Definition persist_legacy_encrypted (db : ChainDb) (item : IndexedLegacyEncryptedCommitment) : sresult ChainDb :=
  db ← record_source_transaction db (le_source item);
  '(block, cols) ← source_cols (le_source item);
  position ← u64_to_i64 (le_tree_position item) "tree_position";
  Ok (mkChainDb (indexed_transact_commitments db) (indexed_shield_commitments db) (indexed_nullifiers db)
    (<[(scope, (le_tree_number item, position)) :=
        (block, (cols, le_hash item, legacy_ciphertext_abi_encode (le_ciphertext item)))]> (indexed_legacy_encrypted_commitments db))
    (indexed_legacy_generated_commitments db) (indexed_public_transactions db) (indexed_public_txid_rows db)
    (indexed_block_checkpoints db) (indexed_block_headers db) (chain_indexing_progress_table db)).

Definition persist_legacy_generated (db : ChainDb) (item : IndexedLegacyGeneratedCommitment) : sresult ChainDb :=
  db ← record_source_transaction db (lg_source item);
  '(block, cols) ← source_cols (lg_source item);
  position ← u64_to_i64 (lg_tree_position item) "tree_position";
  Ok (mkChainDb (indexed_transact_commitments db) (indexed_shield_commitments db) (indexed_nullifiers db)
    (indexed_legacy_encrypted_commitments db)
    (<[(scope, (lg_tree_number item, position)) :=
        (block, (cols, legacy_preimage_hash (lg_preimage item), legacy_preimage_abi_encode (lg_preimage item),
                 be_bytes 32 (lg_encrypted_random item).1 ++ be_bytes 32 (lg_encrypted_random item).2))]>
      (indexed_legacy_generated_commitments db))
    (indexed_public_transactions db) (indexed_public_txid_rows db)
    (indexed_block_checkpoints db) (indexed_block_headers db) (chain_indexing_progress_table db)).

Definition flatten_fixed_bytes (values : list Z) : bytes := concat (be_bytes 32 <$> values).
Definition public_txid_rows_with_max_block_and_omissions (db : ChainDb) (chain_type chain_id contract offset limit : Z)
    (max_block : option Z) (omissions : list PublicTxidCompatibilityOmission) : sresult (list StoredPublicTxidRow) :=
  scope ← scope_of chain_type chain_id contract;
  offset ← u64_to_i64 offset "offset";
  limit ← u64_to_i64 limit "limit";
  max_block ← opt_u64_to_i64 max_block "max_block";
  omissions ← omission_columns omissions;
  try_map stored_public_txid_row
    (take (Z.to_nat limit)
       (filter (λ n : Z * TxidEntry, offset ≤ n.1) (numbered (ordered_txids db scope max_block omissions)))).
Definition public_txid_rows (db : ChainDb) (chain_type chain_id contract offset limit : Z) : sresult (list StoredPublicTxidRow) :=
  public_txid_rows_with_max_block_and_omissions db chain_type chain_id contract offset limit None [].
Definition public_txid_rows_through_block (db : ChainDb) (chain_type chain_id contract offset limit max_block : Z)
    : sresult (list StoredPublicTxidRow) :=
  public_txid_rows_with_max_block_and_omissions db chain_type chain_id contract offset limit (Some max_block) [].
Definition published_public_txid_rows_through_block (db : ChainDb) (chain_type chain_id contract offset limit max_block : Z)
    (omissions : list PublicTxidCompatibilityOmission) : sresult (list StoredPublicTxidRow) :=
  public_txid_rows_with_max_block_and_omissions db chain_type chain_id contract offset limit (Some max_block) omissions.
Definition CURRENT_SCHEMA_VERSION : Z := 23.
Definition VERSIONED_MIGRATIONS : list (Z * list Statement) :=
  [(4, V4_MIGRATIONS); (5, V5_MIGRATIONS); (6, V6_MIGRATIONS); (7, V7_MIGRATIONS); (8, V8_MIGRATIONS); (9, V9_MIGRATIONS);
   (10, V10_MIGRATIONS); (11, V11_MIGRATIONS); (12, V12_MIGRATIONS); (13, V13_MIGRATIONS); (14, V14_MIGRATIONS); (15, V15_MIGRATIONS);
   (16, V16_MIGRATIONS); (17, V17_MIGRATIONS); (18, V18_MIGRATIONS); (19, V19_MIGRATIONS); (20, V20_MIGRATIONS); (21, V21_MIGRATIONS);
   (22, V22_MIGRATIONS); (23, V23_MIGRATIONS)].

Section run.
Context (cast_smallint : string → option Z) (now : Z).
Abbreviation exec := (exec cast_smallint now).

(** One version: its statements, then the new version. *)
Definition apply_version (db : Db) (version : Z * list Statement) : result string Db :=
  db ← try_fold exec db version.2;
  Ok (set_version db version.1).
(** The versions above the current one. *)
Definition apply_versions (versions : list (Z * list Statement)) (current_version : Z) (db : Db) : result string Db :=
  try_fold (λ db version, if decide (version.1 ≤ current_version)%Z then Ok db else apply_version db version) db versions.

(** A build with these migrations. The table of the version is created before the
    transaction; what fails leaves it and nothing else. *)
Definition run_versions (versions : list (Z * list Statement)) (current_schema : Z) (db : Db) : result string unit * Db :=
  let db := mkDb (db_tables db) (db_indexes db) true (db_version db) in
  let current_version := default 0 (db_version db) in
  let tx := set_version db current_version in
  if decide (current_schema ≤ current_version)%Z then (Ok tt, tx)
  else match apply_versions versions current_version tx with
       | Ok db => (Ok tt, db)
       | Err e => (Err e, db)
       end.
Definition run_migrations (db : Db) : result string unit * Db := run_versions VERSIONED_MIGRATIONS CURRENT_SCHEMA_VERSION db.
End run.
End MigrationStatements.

....................

_WHAT THE EXERCISE ASKS:_ Keeping each word as given, write out the material above.

_RESULT OF THIS EXERCISE:_
Definition persist_legacy_encrypted (db : ChainDb) (item : IndexedLegacyEncryptedCommitment) : sresult ChainDb :=
  db ← record_source_transaction db (le_source item);
  '(block, cols) ← source_cols (le_source item);
  position ← u64_to_i64 (le_tree_position item) "tree_position";
  Ok (mkChainDb (indexed_transact_commitments db) (indexed_shield_commitments db) (indexed_nullifiers db)
    (<[(scope, (le_tree_number item, position)) :=
        (block, (cols, le_hash item, legacy_ciphertext_abi_encode (le_ciphertext item)))]> (indexed_legacy_encrypted_commitments db))
    (indexed_legacy_generated_commitments db) (indexed_public_transactions db) (indexed_public_txid_rows db)
    (indexed_block_checkpoints db) (indexed_block_headers db) (chain_indexing_progress_table db)).

Definition persist_legacy_generated (db : ChainDb) (item : IndexedLegacyGeneratedCommitment) : sresult ChainDb :=
  db ← record_source_transaction db (lg_source item);
  '(block, cols) ← source_cols (lg_source item);
  position ← u64_to_i64 (lg_tree_position item) "tree_position";
  Ok (mkChainDb (indexed_transact_commitments db) (indexed_shield_commitments db) (indexed_nullifiers db)
    (indexed_legacy_encrypted_commitments db)
    (<[(scope, (lg_tree_number item, position)) :=
        (block, (cols, legacy_preimage_hash (lg_preimage item), legacy_preimage_abi_encode (lg_preimage item),
                 be_bytes 32 (lg_encrypted_random item).1 ++ be_bytes 32 (lg_encrypted_random item).2))]>
      (indexed_legacy_generated_commitments db))
    (indexed_public_transactions db) (indexed_public_txid_rows db)
    (indexed_block_checkpoints db) (indexed_block_headers db) (chain_indexing_progress_table db)).

Definition flatten_fixed_bytes (values : list Z) : bytes := concat (be_bytes 32 <$> values).
Definition public_txid_rows_with_max_block_and_omissions (db : ChainDb) (chain_type chain_id contract offset limit : Z)
    (max_block : option Z) (omissions : list PublicTxidCompatibilityOmission) : sresult (list StoredPublicTxidRow) :=
  scope ← scope_of chain_type chain_id contract;
  offset ← u64_to_i64 offset "offset";
  limit ← u64_to_i64 limit "limit";
  max_block ← opt_u64_to_i64 max_block "max_block";
  omissions ← omission_columns omissions;
  try_map stored_public_txid_row
    (take (Z.to_nat limit)
       (filter (λ n : Z * TxidEntry, offset ≤ n.1) (numbered (ordered_txids db scope max_block omissions)))).
Definition public_txid_rows (db : ChainDb) (chain_type chain_id contract offset limit : Z) : sresult (list StoredPublicTxidRow) :=
  public_txid_rows_with_max_block_and_omissions db chain_type chain_id contract offset limit None [].
Definition public_txid_rows_through_block (db : ChainDb) (chain_type chain_id contract offset limit max_block : Z)
    : sresult (list StoredPublicTxidRow) :=
  public_txid_rows_with_max_block_and_omissions db chain_type chain_id contract offset limit (Some max_block) [].
Definition published_public_txid_rows_through_block (db : ChainDb) (chain_type chain_id contract offset limit max_block : Z)
    (omissions : list PublicTxidCompatibilityOmission) : sresult (list StoredPublicTxidRow) :=
  public_txid_rows_with_max_block_and_omissions db chain_type chain_id contract offset limit (Some max_block) omissions.
Definition CURRENT_SCHEMA_VERSION : Z := 23.
Definition VERSIONED_MIGRATIONS : list (Z * list Statement) :=
  [(4, V4_MIGRATIONS); (5, V5_MIGRATIONS); (6, V6_MIGRATIONS); (7, V7_MIGRATIONS); (8, V8_MIGRATIONS); (9, V9_MIGRATIONS);
   (10, V10_MIGRATIONS); (11, V11_MIGRATIONS); (12, V12_MIGRATIONS); (13, V13_MIGRATIONS); (14, V14_MIGRATIONS); (15, V15_MIGRATIONS);
   (16, V16_MIGRATIONS); (17, V17_MIGRATIONS); (18, V18_MIGRATIONS); (19, V19_MIGRATIONS); (20, V20_MIGRATIONS); (21, V21_MIGRATIONS);
   (22, V22_MIGRATIONS); (23, V23_MIGRATIONS)].

Section run.
Context (cast_smallint : string → option Z) (now : Z).
Abbreviation exec := (exec cast_smallint now).

(** One version: its statements, then the new version. *)
Definition apply_version (db : Db) (version : Z * list Statement) : result string Db :=
  db ← try_fold exec db version.2;
  Ok (set_version db version.1).
(** The versions above the current one. *)
Definition apply_versions (versions : list (Z * list Statement)) (current_version : Z) (db : Db) : result string Db :=
  try_fold (λ db version, if decide (version.1 ≤ current_version)%Z then Ok db else apply_version db version) db versions.

(** A build with these migrations. The table of the version is created before the
    transaction; what fails leaves it and nothing else. *)
Definition run_versions (versions : list (Z * list Statement)) (current_schema : Z) (db : Db) : result string unit * Db :=
  let db := mkDb (db_tables db) (db_indexes db) true (db_version db) in
  let current_version := default 0 (db_version db) in
  let tx := set_version db current_version in
  if decide (current_schema ≤ current_version)%Z then (Ok tt, tx)
  else match apply_versions versions current_version tx with
       | Ok db => (Ok tt, db)
       | Err e => (Err e, db)
       end.
Definition run_migrations (db : Db) : result string unit * Db := run_versions VERSIONED_MIGRATIONS CURRENT_SCHEMA_VERSION db.
End run.
End MigrationStatements.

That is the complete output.